The people at Visa aren’t oblivious to the fact that merchants are facing unprecedented challenges at the moment. Like with the COVID-19 Dispute Monitoring Program, they’re aware that strict standards imposed under normal conditions wouldn’t be reasonable in the present moment. In response, the company is modifying VFMP and VDMP guidelines for the time being.

Both the VDMP and VFMP are temporarily suspended for merchants in the travel and entertainment space. This is currently set to last through July, which is the end of the current compliance cycle. This will give merchants in heavily-impacted verticals more leeway to manage fraud and chargebacks without worrying about violating thresholds imposed by Visa.

The card network is also partially suspending the Visa Acquirer Monitoring Program (VAMP) through the end of the current compliance cycle as well. Again, though, this only applies to disputes involving a transaction identified with a travel and entertainment industry MCC. Regular VAMP guidelines still apply for all other disputes.

Does This Help Other Merchants?

This is all great news for those in the travel and entertainment vertical…but what about businesses operating in other industries? Fortunately, there is some good news on that front.

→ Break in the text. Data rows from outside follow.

(** The local [awsbaseConfig] of [Client] (lines 87 to 118), as a function
    of the receiver. *)
Definition awsbaseConfig (c : Config DefaultConfig IgnoreConfig) : awsbase.Config :=
  {| awsbase.AccessKey := AccessKey c;
     awsbase.AssumeRoleARN := AssumeRoleARN c;
     awsbase.AssumeRoleDurationSeconds := AssumeRoleDurationSeconds c;
     awsbase.AssumeRoleExternalID := AssumeRoleExternalID c;
     awsbase.AssumeRolePolicy := AssumeRolePolicy c;
     awsbase.AssumeRolePolicyARNs := AssumeRolePolicyARNs c;
     awsbase.AssumeRoleSessionName := AssumeRoleSessionName c;
     awsbase.AssumeRoleTags := AssumeRoleTags c;
     awsbase.AssumeRoleTransitiveTagKeys := AssumeRoleTransitiveTagKeys c;
     awsbase.CallerDocumentationURL := "https://registry.terraform.io/providers/hashicorp/aws";
     awsbase.CallerName := "Terraform AWS Provider";
     awsbase.CredsFilename := CredsFilename c;
     awsbase.DebugLogging := IsDebugOrHigher sdk;
     awsbase.IamEndpoint := index (Endpoints c) "iam";
     awsbase.Insecure := Insecure c;
     awsbase.MaxRetries := MaxRetries c;
     awsbase.Profile := Profile c;
     awsbase.Region := Region c;
     awsbase.SecretKey := SecretKey c;
     awsbase.SkipCredsValidation := SkipCredsValidation c;
     awsbase.SkipMetadataApiCheck := SkipMetadataApiCheck c;
     awsbase.SkipRequestingAccountId := SkipRequestingAccountId c;
     awsbase.StsEndpoint := index (Endpoints c) "sts";
     awsbase.Token := Token c;
     awsbase.UserAgentProducts :=
       [ awsbase.mkUserAgentProduct "APN" "1.0" [];
         awsbase.mkUserAgentProduct "HashiCorp" "1.0" [];
         awsbase.mkUserAgentProduct "Terraform" (terraformVersion c)
           ["+https://www.terraform.io"] ] |}.

(** The "global" service configurations of lines 149 to 183: built, forced
    to their regions by partition, and not used afterwards. *)
Definition globalServiceConfigs (c : Config DefaultConfig IgnoreConfig)
    (partition : string) : aws.Config * aws.Config * aws.Config * aws.Config :=
  let globalAcceleratorConfig :=
    aws.mkConfig (aws.String (index (Endpoints c) "globalaccelerator")) None None None in
  let route53Config :=
    aws.mkConfig (aws.String (index (Endpoints c) "route53")) None None None in
  let shieldConfig :=
    aws.mkConfig (aws.String (index (Endpoints c) "shield")) None None None in
  let s3Config :=
    aws.mkConfig (aws.String (index (Endpoints c) "s3")) None
                 (aws.Bool (S3ForcePathStyle c)) None in
  let s3Config := aws.set_DisableRestProtocolURICleaning s3Config (aws.Bool true) in
  if String.eqb partition endpoints.AwsPartitionID then
    (aws.set_Region globalAcceleratorConfig (aws.String endpoints.UsWest2RegionID),
     aws.set_Region route53Config (aws.String endpoints.UsEast1RegionID),
     aws.set_Region shieldConfig (aws.String endpoints.UsEast1RegionID),
     s3Config)
  else if String.eqb partition endpoints.AwsCnPartitionID then
    let route53Config :=
      if String.eqb (aws.StringValue (aws.Endpoint route53Config)) ""
      then aws.set_Endpoint route53Config (aws.String "https://api.route53.cn")
      else route53Config in
    (globalAcceleratorConfig,
     aws.set_Region route53Config (aws.String endpoints.CnNorthwest1RegionID),
     shieldConfig, s3Config)
  else if String.eqb partition endpoints.AwsUsGovPartitionID then
    (globalAcceleratorConfig,
     aws.set_Region route53Config (aws.String endpoints.UsGovWest1RegionID),
     shieldConfig, s3Config)
  else (globalAcceleratorConfig, route53Config, shieldConfig, s3Config).

(** Client configures and returns a fully initialized AWSClient.  The Go
    result [(interface{}, error)] is a pair of options, [None] for nil. *)
Definition Client (c : Config DefaultConfig IgnoreConfig)
  : Traced (option (AWSClient DefaultConfig IgnoreConfig IAM) * option error) :=
  (* if !c.SkipRegionValidation { if err := ...; err != nil { return nil, err } } *)
  err ← (if negb (SkipRegionValidation c)
         then awsbase_ValidateRegion (Region c)
         else mret None);
  match err with
  | Some err => mret (None, Some err)
  | None =>
      '(sess, accountID, partition, err) ←
        awsbase_GetSessionWithAccountIDAndPartition (awsbaseConfig c);
      match err with
      | Some err =>
          mret (None,
                Some (Errorf "error configuring Terraform AWS Provider: %w"
                             [opError err]))
      | None =>
          _ ← (if String.eqb accountID ""
               then log_Printf "[WARN] AWS account ID not found for provider. See https://www.terraform.io/docs/providers/aws/index.html#skip_requesting_account_id for implications." []
               else mret tt);
          err ← awsbase_ValidateAccountID accountID (AllowedAccountIds c)
                                          (ForbiddenAccountIds c);
          match err with
          | Some err => mret (None, Some err)
          | None =>
              let dnsSuffix := "amazonaws.com" in
              '(p, ok) ← endpoints_PartitionForRegion (DefaultPartitions sdk) (Region c);
              let dnsSuffix := if (ok : bool) then DNSSuffix sdk p else dnsSuffix in
              conn ← iam_New_traced
                       (Copy sdk sess
                          [aws.mkConfig (aws.String (index (Endpoints c) "iam"))
                                        None None None])
                       [];
              let client :=
                {| accountid := accountID;
                   client_DefaultTagsConfig := DefaultTagsConfig c;
                   dnsSuffix := dnsSuffix;
                   iamconn := conn;
                   client_IgnoreTagsConfig := IgnoreTagsConfig c;
                   partition := partition;
                   region := Region c;
                   client_terraformVersion := terraformVersion c |} in
              let '(globalAcceleratorConfig, route53Config, shieldConfig, s3Config) :=
                globalServiceConfigs c partition in
              mret (Some client, None)
          end
      end
  end.

End Client.

Arguments Sdk : clear implicits.
Arguments Call : clear implicits.
Arguments Traced : clear implicits.

(** ** GetSupportedEC2Platforms *)

Module ec2.

Record AccountAttributeValue : Type := mkAccountAttributeValue {
  AttributeValue : option string
}.

Record AccountAttribute : Type := mkAccountAttribute {
  AttributeName : option string;
  AttributeValues : list (option AccountAttributeValue)
}.

Record DescribeAccountAttributesInput : Type := mkDescribeAccountAttributesInput {
  AttributeNames : list (option string)
}.

Record DescribeAccountAttributesOutput : Type := mkDescribeAccountAttributesOutput {
  AccountAttributes : list (option AccountAttribute)
}.

(** [*ec2.EC2], by the one method the program calls. *)
Record EC2 : Type := mkEC2 {
  DescribeAccountAttributes :
    DescribeAccountAttributesInput ->
    option DescribeAccountAttributesOutput * option error
}.

End ec2.

(** A Go call returns, or panics (here: on a nil pointer dereference). *)
Inductive outcome (A : Type) : Type :=
| Returns (a : A)
| Panics.

Arguments Returns {A} a.
Arguments Panics {A}.

(** The inner loop: [platforms = append(platforms, *v.AttributeValue)]. *)
Fixpoint appendValues (vs : list (option ec2.AccountAttributeValue))
    (platforms : list string) : outcome (list string) :=
  match vs with
  | [] => Returns platforms
  | None :: _ => Panics
  | Some v :: vs' =>
      match ec2.AttributeValue v with
      | None => Panics
      | Some s => appendValues vs' (platforms ++ [s])%list
      end
  end.

(** The outer loop: the values of the first attribute named [attrName]. *)
Fixpoint scanAttributes (attrs : list (option ec2.AccountAttribute))
    (attrName : string) (platforms : list string) : outcome (list string) :=
  match attrs with
  | [] => Returns platforms
  | None :: _ => Panics
  | Some attr :: attrs' =>
      match ec2.AttributeName attr with
      | None => Panics
      | Some name =>
          if String.eqb name attrName
          then appendValues (ec2.AttributeValues attr) platforms (* break *)
          else scanAttributes attrs' attrName platforms
      end
  end.

Definition GetSupportedEC2Platforms (conn : ec2.EC2)
  : outcome (list string * option error) :=
  let attrName := "supported-platforms" in
  let input := ec2.mkDescribeAccountAttributesInput [aws.String attrName] in
  let '(attributes, err) := ec2.DescribeAccountAttributes conn input in
  match err with
  | Some err => Returns ([], Some err)
  | None =>
      match attributes with
      | None => Panics
      | Some attributes =>
          match scanAttributes (ec2.AccountAttributes attributes) attrName [] with
          | Panics => Panics
          | Returns platforms =>
              if Nat.eqb (length platforms) 0
              then Returns ([], Some (Errorf "no EC2 platforms detected" []))
              else Returns (platforms, None)
          end
      end
  end.

(** ** tags.go *)

Module schema.

Inductive ValueType : Type :=
| TypeInvalid | TypeBool | TypeInt | TypeFloat | TypeString
| TypeList | TypeMap | TypeSet | typeObject.

(** [schema.Schema], the fields set here and their neighbours; [Type'] is
    the field [Type], and [Elem] holds the [*Schema] the program stores
    in it. *)
Inductive Schema : Type := mkSchema {
  Type' : ValueType;
  Optional : bool;
  Required : bool;
  Computed : bool;
  ForceNew : bool;
  Elem : option Schema
}.

End schema.

Definition tagsSchemaComputed (_ : unit) : schema.Schema :=
  {| schema.Type' := schema.TypeMap;
     schema.Optional := true;
     schema.Computed := true;
     schema.Elem :=
       Some {| schema.Type' := schema.TypeString;
               schema.Optional := false; schema.Required := false;
               schema.Computed := false; schema.ForceNew := false;
               schema.Elem := None |};
     schema.Required := false;
     schema.ForceNew := false |}.

(** ** The data source *)

Module DataSource.

(** Modelled from the spec: the IAM API behind the data source, whose
    source is not embedded here.  The spec says the data source "wraps an
    AWS IAM API lookup" and "fetches one IAM role ARN created by AWS SSO";
    the lookup takes the permission set name of the README's example and
    gives the role's ARN, or an error. *)
Record IamApi : Type := mkIamApi {
  lookupRole : string -> string * option error
}.

(** Modelled from the spec: a call of the IAM API, as an entry of the
    trace of a read. *)
Inductive IamCall : Type :=
| LookupRoleCall (permission_set_name : string).

(** Modelled from the spec: the attributes of a data source instance
    ([schema.ResourceData]), by name. *)
Definition ResourceData : Type := gmap string string.

(** Modelled from the spec: the read function of the data source, "call
    one API, return one attribute": one call of the IAM lookup with the
    configured [permission_set_name], whose result is stored under [arn];
    an error of the API is handed on. *)
Definition dataSourceAwsSsoRoleRead (iam : IamApi) (d : ResourceData)
  : (ResourceData * option error) * list IamCall :=
  let name := index d "permission_set_name" in
  let '(arn, err) := lookupRole iam name in
  match err with
  | Some err => ((d, Some err), [LookupRoleCall name])
  | None => ((<["arn" := arn]> d, None), [LookupRoleCall name])
  end.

Visa is empowering their Regional Risk teams to either suspend or waive all VDMP or VFMP fees through this compliance cycle. This means no merchant in any vertical will be unduly “punished” if their chargeback rate suddenly spikes as a result of the COVID-19 crisis.

Now, there are some caveats here to keep in mind. First, the decision is at the discretion of regional teams. If they choose not to suspend VDMP fees, then the programs will continue to work as usual.

Second, you must also be able to show that your business has been directly impacted by the COVID-19 outbreak. Visa will not simply suspend program fees unless you can demonstrate that you actually have a need for them to do so.

Finally, this doesn’t mean the programs themselves are suspended; rather, just the fees associated. Merchants still need to be wary of chargeback thresholds, or else they may end up in one of these compliance programs. This would have long-term consequences that could last even well-after the worst of the coronavirus outbreak passes.

A Good First Step, but More is Needed

These are positive changes, to be certain. Anything that can offer relief to suffering merchants during this crisis is a welcome move on behalf of the card brands. However, we need other, long-term changes to ensure that businesses can get up and running smoothly once the crisis abates.

The chargeback process, as a whole, was already in need of change before the COVID-19 pandemic arrived. While chargebacks were originally adopted decades ago as a consumer protection mechanism, in recent years we’ve seen a tendency among cardholders to abuse the system by engaging in a practice known as friendly fraud. This tactic is prevalent in digital sales channels.

Recent data shows that housebound consumers are doing more shopping online as a result of quarantine conditions. 21% of buyers say they’re shopping online more than they were before the outbreak began.

Plus, even in the brick-and-mortar environment, there’s been a gravitational shift toward digital purchasing channels. Consumers are embracing delivery and curbside pickup like never before; nearly one-third of shoppers are taking advantage of BOPUS (buy online, pick up in-store) offerings. Many of these shoppers will continue to use these new sales channels, even once the worst of the crisis passes. If we don’t rethink our approach to disputes now, we risk inviting many of the same problems plaguing online retail into a new channel.

Part of the problem is inconsistency in chargeback policy and procedures. We need consistent guidance across card brands on how to manage and resolve disputes. While these current changes will suffice as a temporary measure, the industry’s approach to chargeback and fraud management needs a much broader reevaluation.